WORK INSTRUCTIONS: Return exactly and only these lines: the first of the listing through the one containing "Inductive encoding := encodePath".
....
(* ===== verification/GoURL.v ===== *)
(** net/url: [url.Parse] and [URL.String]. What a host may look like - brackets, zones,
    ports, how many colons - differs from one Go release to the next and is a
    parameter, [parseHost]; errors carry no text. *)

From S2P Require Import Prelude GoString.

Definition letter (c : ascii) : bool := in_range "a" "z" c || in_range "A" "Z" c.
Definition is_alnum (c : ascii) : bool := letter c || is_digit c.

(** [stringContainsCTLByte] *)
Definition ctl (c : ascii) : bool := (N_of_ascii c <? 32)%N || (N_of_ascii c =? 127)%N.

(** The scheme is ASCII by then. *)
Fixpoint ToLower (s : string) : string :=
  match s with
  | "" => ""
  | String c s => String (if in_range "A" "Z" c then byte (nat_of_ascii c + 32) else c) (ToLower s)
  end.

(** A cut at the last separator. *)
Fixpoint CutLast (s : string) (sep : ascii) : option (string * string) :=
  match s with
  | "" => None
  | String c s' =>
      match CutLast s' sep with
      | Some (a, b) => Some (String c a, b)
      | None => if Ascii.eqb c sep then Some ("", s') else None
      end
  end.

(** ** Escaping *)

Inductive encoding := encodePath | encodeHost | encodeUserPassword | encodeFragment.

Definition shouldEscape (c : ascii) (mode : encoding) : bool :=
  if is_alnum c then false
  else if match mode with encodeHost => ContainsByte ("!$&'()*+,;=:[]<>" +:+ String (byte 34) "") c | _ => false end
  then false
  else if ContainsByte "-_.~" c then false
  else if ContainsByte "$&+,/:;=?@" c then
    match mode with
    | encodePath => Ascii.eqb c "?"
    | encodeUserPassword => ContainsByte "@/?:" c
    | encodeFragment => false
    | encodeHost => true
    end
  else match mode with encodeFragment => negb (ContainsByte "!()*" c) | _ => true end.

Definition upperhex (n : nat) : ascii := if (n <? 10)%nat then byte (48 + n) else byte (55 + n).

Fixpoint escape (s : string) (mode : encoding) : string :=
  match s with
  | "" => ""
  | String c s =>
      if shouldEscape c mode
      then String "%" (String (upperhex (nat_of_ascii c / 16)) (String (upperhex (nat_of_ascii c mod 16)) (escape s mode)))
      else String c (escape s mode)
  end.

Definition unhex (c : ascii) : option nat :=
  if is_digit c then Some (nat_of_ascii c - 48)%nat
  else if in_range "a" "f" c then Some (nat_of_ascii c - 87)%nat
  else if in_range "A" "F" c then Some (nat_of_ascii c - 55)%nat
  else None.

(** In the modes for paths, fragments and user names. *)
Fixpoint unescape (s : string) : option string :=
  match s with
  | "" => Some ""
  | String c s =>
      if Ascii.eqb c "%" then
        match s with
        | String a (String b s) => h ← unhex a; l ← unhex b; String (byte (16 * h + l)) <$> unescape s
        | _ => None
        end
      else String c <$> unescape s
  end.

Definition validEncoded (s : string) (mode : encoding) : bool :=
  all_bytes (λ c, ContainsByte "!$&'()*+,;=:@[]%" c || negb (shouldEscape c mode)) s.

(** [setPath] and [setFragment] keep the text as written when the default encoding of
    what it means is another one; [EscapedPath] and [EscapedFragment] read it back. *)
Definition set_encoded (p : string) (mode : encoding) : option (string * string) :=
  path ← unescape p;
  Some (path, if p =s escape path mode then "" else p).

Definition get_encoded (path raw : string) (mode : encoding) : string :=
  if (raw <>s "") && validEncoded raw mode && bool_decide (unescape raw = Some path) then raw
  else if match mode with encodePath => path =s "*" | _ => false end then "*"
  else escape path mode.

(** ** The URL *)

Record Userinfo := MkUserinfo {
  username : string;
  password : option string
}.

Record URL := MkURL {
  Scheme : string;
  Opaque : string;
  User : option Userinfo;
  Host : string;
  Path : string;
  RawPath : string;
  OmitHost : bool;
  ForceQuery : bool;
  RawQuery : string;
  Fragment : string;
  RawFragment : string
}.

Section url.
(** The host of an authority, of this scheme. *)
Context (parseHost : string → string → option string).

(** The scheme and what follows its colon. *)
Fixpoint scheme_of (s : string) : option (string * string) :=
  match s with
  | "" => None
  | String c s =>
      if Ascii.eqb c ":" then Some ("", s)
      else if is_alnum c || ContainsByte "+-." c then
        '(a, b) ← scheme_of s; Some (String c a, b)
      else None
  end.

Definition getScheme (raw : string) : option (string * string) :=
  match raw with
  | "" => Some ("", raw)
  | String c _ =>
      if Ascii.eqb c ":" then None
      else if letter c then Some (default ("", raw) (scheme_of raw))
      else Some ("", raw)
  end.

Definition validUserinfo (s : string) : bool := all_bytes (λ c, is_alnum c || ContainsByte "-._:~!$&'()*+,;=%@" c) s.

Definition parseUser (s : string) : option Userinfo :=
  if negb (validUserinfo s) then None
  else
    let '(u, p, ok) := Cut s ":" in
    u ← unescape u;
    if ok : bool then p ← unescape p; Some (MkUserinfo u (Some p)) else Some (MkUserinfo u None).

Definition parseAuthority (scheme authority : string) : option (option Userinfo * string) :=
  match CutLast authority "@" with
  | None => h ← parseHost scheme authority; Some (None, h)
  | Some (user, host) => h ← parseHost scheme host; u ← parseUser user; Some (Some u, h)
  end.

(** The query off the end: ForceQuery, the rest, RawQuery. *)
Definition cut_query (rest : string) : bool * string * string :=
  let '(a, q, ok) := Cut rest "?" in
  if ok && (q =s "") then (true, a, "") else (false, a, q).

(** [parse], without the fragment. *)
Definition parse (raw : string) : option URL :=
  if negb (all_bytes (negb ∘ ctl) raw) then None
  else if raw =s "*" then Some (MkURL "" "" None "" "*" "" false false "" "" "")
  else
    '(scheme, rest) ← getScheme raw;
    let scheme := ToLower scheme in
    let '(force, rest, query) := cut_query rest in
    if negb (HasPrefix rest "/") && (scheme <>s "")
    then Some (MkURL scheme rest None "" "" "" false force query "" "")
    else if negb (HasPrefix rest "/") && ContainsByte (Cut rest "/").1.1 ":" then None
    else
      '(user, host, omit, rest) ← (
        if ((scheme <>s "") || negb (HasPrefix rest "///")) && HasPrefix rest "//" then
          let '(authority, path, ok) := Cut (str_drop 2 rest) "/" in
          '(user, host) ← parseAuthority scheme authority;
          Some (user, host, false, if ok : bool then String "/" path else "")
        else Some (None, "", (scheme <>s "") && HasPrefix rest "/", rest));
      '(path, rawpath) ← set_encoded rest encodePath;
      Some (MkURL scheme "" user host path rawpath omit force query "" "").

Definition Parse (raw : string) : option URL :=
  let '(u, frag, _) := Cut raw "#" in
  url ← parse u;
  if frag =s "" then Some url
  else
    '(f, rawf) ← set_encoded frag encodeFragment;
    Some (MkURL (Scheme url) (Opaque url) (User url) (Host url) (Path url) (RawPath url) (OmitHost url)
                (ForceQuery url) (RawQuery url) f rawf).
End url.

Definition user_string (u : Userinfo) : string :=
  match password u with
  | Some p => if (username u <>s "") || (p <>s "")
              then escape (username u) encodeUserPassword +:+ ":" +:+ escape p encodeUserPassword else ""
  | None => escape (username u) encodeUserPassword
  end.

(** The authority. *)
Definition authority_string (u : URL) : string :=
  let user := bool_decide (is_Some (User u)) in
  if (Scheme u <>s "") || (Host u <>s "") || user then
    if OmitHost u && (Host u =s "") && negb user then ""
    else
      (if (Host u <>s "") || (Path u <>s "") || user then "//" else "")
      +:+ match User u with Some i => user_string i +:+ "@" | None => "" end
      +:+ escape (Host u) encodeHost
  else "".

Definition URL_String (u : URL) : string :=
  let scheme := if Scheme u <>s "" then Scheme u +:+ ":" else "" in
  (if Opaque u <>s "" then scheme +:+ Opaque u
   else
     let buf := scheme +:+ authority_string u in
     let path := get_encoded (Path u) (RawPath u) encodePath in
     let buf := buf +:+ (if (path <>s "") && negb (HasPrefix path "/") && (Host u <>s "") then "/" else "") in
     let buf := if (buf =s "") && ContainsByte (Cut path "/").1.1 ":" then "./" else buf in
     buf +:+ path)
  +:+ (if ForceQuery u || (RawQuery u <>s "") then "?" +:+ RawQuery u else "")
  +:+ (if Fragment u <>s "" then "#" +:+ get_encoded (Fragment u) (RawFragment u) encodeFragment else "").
....
RESULT OF THIS EXERCISE:
(* ===== verification/GoURL.v ===== *)
(** net/url: [url.Parse] and [URL.String]. What a host may look like - brackets, zones,
    ports, how many colons - differs from one Go release to the next and is a
    parameter, [parseHost]; errors carry no text. *)

From S2P Require Import Prelude GoString.

Definition letter (c : ascii) : bool := in_range "a" "z" c || in_range "A" "Z" c.
Definition is_alnum (c : ascii) : bool := letter c || is_digit c.

(** [stringContainsCTLByte] *)
Definition ctl (c : ascii) : bool := (N_of_ascii c <? 32)%N || (N_of_ascii c =? 127)%N.

(** The scheme is ASCII by then. *)
Fixpoint ToLower (s : string) : string :=
  match s with
  | "" => ""
  | String c s => String (if in_range "A" "Z" c then byte (nat_of_ascii c + 32) else c) (ToLower s)
  end.

(** A cut at the last separator. *)
Fixpoint CutLast (s : string) (sep : ascii) : option (string * string) :=
  match s with
  | "" => None
  | String c s' =>
      match CutLast s' sep with
      | Some (a, b) => Some (String c a, b)
      | None => if Ascii.eqb c sep then Some ("", s') else None
      end
  end.

(** ** Escaping *)

Inductive encoding := encodePath | encodeHost | encodeUserPassword | encodeFragment.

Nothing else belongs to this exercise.